14.37: Bihter'e aşığım. 

15.16: Annem nöbetten geldi. Kapıyı açmak için gittiğimde kardeşim de yanımdaydı. Parmaklarını kütletmeye başlayınca kavga ettik çünkü o sesten nefret ediyorum. Bana sinirlenince anneme kahvaltıyı hazırlarken cezvenin sapını yaktığımı söyledi. Sanırım anneme yeni bir cezve almam gerek. 

19.00: Uyumuşum. Dünkü yorgunluğum 11 saatlik uyku ile geçmemiş olacak ki üç saat daha uyumuşum. Yine de baş ağrım katlanılamayacak seviyede. 

19.01: Bir ağrı kesici almalıyım. 

19.50: Dün gelen bayram hediyesi kitaplarımın fotoğrafını çekip Instagram'a yükledim. Bookstagram'ı çok seviyorum.

19.58: Annem soslu makarna yapmış! Bu kadına tapabilirim. Uzun zamandır canım istiyordu ve mutluluktan öleceğim. Abartmamam gerektiğini kendime hatırlattım. Eğer böyle giderse asla zayıflayamayacağım. 

20.00: Annem taze fasulye de yapmış ve taze fasulye yemezsem makarna yiyemeyeceğimi söyledi. Az önce saydığım iltifatların hepsini geri alıyorum. 

20.34: Yemekten sonra oturup Instagram'ı kontrol ettim. Sevgili Afrodit İpek bana Kurtlara Söyle Eve Döndüm'ü okumam gerektiğini yoksa benimle konuşmayacağını söylemiş. Yine de Middlesex'i önce okuyacağım. Ardından hemen Kurtlara Söyle Eve Döndüm! 

20:45: Tanrım, İlayda kitaplarımın üzerine su dökülmesini istediğini yazmış. Her ne kadar şaka yollu da olsa, düşüncesi bile tüylerimin ürpermesine sebep oldu. 

21.08: Annem hazırlanmamızı söyledi. Dışarı gidip Gençlik Park'ında oturacakmışız. İstemeye istemeye hazırlandım ve bir yandan da Nisa ve Ebru'ya gelip beni kurtarmaları için mesaj attım. 

21.17: Elbette mesajımı görmediler.

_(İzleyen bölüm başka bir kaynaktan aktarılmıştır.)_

(** * AI-Agents: the YouTube summarizer and the multi-tool agent

    A shallow embedding of [classes/YouTubeSummarizer.py],
    [classes/MultiTools.py] and [utils/prompts.py].

    - Python [str] values are [string]s; the operations used by the code
      ([in], [split], [join], list indexing, [str.format]) are written out
      below with the exceptions Python raises.  They look at characters
      through equality only, so nothing depends on the size of the
      alphabet.
    - Calls that leave the process (the transcript service, the tokenizer,
      the completion service) are fields of a [World]; every call and every
      [print] is recorded in an event trace, so that "is called once" and
      "is not called" are statements about the trace.  Constructing the
      completion model sends nothing, but it can raise: that too is a
      field of the [World].
    - The menu loop of [agents.py] runs over the lines that standard
      input holds; reading past the last line raises [EOFError]. *)

From Stdlib Require Import String Ascii List ZArith QArith Lia Bool DecimalString.
Import ListNotations.
Local Close Scope Q_scope.
Local Open Scope string_scope.

(* ===================================================================== *)
(** * Python values, exceptions and string primitives                     *)
(* ===================================================================== *)

Module Py.

(** An exception raised by third-party code: its class name and [str(e)]. *)
Record foreign_exn := { exn_class : string; exn_text : string }.

(** Exceptions.  [ValueError] and [Exception] are the two classes the
    repository raises itself; [IndexError] and [KeyError] come from list
    indexing and from template rendering; [Foreign] wraps whatever an
    external library raised. *)
Inductive exn :=
| ValueError (msg : string)
| IndexError (msg : string)
| KeyError (key : string)
| Exception (msg : string)
| Foreign (e : foreign_exn).

(** [str(e)] *)
Definition str (e : exn) : string :=
  match e with
  | ValueError m | IndexError m | Exception m => m
  | KeyError k => "'" ++ k ++ "'"
  | Foreign f => exn_text f
  end.

Inductive result (A : Type) :=
| Ok (a : A)
| Raise (e : exn).
Arguments Ok {A} a.
Arguments Raise {A} e.

Definition rbind {A B} (r : result A) (k : A -> result B) : result B :=
  match r with
  | Ok a => k a
  | Raise e => Raise e
  end.

Declare Scope py_scope.
Delimit Scope py_scope with py.
Notation "x <- r ;; k" := (rbind r (fun x => k))
  (at level 61, r at next level, right associativity) : py_scope.

(** ** Strings *)

(** [s.startswith(p)] *)
Fixpoint startswith (p s : string) : bool :=
  match p, s with
  | EmptyString, _ => true
  | String _ _, EmptyString => false
  | String a p', String b s' => if Ascii.eqb a b then startswith p' s' else false
  end.

(** [s[n:]] *)
Fixpoint drop (n : nat) (s : string) : string :=
  match n, s with
  | O, _ => s
  | S _, EmptyString => EmptyString
  | S n', String _ s' => drop n' s'
  end.

(** [sub in s] *)
Fixpoint py_in (sub s : string) : bool :=
  match s with
  | EmptyString => startswith sub EmptyString
  | String _ s' => startswith sub s || py_in sub s'
  end.

(** [not s] for a string: the empty string is the only falsy one. *)
Definition py_not (s : string) : bool :=
  match s with
  | EmptyString => true
  | String _ _ => false
  end.

(** The text before and after the leftmost occurrence of [sep] in [s]
    ([s.partition(sep)] when [sep] occurs), [None] when it does not occur. *)
Fixpoint cut (sep s : string) : option (string * string) :=
  match s with
  | EmptyString => if startswith sep EmptyString then Some (EmptyString, EmptyString) else None
  | String c s' =>
      if startswith sep s then Some (EmptyString, drop (String.length sep) s)
      else match cut sep s' with
           | Some (a, b) => Some (String c a, b)
           | None => None
           end
  end.

(** The scan of [s.split(sep)]: cut at the leftmost occurrence, continue
    on what follows it.  Every step consumes at least [length sep]
    characters, so [length s] steps always suffice (see [split_fuel_enough]). *)
Fixpoint split_fuel (n : nat) (sep s : string) : list string :=
  match n with
  | O => [s]
  | S n' =>
      match cut sep s with
      | None => [s]
      | Some (a, b) => a :: split_fuel n' sep b
      end
  end.

(** [s.split(sep)]: Python raises [ValueError] on an empty separator. *)
Definition split (s sep : string) : result (list string) :=
  match sep with
  | EmptyString => Raise (ValueError "empty separator")
  | String _ _ => Ok (split_fuel (String.length s) sep s)
  end.

(** [sep.join(l)] *)
Fixpoint join (sep : string) (l : list string) : string :=
  match l with
  | [] => EmptyString
  | [x] => x
  | x :: rest => x ++ sep ++ join sep rest
  end.

(** [l[i]]: a negative index counts from the end; out of range raises
    [IndexError]. *)
Definition index {A} (l : list A) (i : Z) : result A :=
  let n := Z.of_nat (List.length l) in
  let j := (if i <? 0 then i + n else i)%Z in
  if ((j <? 0) || (n <=? j))%Z then Raise (IndexError "list index out of range")
  else match nth_error l (Z.to_nat j) with
       | Some x => Ok x
       | None => Raise (IndexError "list index out of range")
       end.

(** [str(n)] for a non-negative integer. *)
Definition str_of_nat (n : nat) : string := NilZero.string_of_uint (Nat.to_uint n).

(** [repr(s)] for a string without quotes, backslashes or control
    characters (all the strings the code puts in a list are of this kind). *)
Definition repr_str (s : string) : string := "'" ++ s ++ "'".

(** [str(l)] for a list of strings. *)
Definition str_of_list (l : list string) : string :=
  "[" ++ join ", " (map repr_str l) ++ "]".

Mesajım iletilmemiş bile!

21.23: Kübra, kitaplarımı paylaştığım fotoğrafa yorum yapmış. Onu çok özledim, gece mesaj atacağım!

22.06: Annemi ve kardeşimi bırakıp eve geri döndüm, biraz dolaşacaklarmış. Sanırım en iyisi defterdeki günlüğü bilgisayara geçirmek. 

22.32: Enise mesaj atmış. Bir de fotoğraf atmış. Kafalar bin beş yüz dolaşıyor sanırım, o fotoğraftan bunu anladım. 

22.56: Nisa mesajımı görmüş ve dalga geçercesine "Ben haftanın yedi günü anne ben Gençlik'e gidiyorum diyerek evden çıkıyorum," yazmış. Aramız son zamanlarda eskisi gibi iyi değil ve sanırım bunun suçlusu benim. Kendimden nefret ediyorum. 

23.01: Enise, küs olduğu arkadaşına ses kaydı atacağını söyledi. Tanrım... Kafası güzel olduğu için böyle düşünüyor, pişman olacak. Onu vazgeçirmeliyim. 

23.07: Sanırım bu saatten sonra hayatımda pek bir şey olmayacak. Olacaksa bile yarın yazarım. En iyisi günlüğümü artık paylaşmak. 

***

Herkese merhaba! Bizler Olimpos Günceleri olarak tıpkı Bridget Jones gibi tur boyunca günlük tutup bunları sizlerle paylaşmaya karar verdik. Umarız ki beğenerek günlüklerimizi okursunuz. Ah, Bridget Jones turumuzu da umarım beğenirsiniz. Yarın yeniden görüşmek üzere!